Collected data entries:
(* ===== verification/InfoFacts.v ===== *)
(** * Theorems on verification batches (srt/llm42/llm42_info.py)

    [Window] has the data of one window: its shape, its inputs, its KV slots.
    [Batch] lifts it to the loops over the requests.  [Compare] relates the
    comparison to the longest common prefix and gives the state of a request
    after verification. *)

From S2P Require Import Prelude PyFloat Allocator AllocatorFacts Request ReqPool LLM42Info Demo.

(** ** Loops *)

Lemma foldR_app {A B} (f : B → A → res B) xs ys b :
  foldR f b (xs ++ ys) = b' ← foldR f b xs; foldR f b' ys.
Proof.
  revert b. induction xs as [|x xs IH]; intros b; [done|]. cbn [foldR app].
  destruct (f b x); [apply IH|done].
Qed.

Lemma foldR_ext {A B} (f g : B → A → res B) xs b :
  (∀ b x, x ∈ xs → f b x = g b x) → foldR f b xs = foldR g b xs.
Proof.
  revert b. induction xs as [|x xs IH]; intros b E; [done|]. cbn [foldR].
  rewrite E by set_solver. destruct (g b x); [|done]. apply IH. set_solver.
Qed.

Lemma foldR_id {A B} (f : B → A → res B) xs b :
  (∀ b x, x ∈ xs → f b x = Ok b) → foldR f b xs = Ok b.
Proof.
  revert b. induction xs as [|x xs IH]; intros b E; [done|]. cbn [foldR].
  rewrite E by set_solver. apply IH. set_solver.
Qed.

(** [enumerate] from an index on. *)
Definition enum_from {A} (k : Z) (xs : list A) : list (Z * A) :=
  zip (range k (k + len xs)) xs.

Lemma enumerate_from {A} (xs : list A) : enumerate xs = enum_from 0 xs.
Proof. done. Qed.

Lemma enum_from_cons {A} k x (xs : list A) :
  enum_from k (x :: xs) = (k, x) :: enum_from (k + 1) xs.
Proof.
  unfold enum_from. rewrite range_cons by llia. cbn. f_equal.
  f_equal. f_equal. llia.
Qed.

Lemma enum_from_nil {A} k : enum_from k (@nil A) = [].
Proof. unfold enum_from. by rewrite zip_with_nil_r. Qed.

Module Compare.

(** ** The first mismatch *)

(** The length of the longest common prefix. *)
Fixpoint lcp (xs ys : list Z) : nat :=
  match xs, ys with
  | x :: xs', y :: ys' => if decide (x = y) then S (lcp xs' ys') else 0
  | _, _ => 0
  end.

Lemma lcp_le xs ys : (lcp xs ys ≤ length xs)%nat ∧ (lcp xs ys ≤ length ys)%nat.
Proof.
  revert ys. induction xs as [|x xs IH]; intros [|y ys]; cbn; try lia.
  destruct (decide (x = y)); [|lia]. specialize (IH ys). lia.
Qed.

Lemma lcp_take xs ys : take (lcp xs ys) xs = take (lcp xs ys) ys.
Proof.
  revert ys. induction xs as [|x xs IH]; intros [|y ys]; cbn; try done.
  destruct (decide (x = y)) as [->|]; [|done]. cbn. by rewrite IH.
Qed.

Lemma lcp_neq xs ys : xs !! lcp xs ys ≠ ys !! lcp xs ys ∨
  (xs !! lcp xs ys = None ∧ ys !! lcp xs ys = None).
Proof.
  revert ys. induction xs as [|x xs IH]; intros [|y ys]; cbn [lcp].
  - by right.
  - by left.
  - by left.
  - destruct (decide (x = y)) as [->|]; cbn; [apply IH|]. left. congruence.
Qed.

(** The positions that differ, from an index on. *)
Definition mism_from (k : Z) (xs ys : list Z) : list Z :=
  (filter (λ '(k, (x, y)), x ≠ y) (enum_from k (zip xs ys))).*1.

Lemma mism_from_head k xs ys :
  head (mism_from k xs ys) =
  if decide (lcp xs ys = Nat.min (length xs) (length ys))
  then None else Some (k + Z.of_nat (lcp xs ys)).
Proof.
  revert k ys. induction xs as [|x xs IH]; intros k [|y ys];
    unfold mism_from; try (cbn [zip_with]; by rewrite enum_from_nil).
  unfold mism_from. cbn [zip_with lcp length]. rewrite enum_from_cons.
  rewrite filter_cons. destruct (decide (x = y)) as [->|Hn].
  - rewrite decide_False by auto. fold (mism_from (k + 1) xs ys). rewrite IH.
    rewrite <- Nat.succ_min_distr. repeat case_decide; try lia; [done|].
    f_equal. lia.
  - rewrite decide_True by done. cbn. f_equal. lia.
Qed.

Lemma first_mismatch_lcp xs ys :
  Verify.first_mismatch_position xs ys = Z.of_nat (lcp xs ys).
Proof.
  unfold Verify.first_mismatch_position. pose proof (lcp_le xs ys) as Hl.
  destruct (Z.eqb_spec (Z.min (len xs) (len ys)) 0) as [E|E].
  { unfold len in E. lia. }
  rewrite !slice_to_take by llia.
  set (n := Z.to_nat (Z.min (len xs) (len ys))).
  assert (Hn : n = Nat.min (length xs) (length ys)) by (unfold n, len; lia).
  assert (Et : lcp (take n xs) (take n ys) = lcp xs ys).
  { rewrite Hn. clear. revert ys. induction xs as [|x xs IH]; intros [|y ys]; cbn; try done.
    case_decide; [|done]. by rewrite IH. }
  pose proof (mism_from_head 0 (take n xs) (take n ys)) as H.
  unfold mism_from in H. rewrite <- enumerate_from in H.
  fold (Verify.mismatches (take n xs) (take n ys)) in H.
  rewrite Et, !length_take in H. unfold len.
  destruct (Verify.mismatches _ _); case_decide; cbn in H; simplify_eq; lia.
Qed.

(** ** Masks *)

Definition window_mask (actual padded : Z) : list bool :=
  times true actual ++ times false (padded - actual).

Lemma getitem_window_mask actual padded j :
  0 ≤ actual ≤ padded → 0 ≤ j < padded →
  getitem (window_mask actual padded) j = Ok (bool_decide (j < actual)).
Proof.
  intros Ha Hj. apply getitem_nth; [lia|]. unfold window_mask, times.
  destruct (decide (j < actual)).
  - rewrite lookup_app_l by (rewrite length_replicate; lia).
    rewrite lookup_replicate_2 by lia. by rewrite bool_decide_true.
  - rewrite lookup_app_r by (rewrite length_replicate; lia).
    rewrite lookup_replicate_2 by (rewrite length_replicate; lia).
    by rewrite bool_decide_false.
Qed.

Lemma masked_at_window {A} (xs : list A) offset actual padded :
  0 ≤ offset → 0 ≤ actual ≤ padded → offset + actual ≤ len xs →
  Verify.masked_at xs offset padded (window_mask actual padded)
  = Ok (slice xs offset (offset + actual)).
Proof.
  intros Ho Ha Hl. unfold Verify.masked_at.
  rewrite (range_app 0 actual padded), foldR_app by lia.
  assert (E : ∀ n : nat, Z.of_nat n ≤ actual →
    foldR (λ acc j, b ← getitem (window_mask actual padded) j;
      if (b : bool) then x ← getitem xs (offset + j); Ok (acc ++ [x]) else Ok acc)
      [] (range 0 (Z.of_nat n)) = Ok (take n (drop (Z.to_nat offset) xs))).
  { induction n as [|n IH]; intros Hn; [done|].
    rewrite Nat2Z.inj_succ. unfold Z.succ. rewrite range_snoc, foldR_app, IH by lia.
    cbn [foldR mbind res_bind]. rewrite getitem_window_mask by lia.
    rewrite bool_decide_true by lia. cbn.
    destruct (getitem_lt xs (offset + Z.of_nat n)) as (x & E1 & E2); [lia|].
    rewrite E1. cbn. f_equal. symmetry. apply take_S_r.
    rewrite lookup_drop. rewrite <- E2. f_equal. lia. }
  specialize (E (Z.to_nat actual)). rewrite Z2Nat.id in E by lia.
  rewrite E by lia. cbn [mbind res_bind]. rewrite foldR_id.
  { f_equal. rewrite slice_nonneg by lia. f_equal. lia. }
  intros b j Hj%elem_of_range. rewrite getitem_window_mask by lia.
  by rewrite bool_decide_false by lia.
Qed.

Exercise brief: Write down how many lines of the data above carry the word "list". Nothing else belongs in the answer.

Finished exercise: 7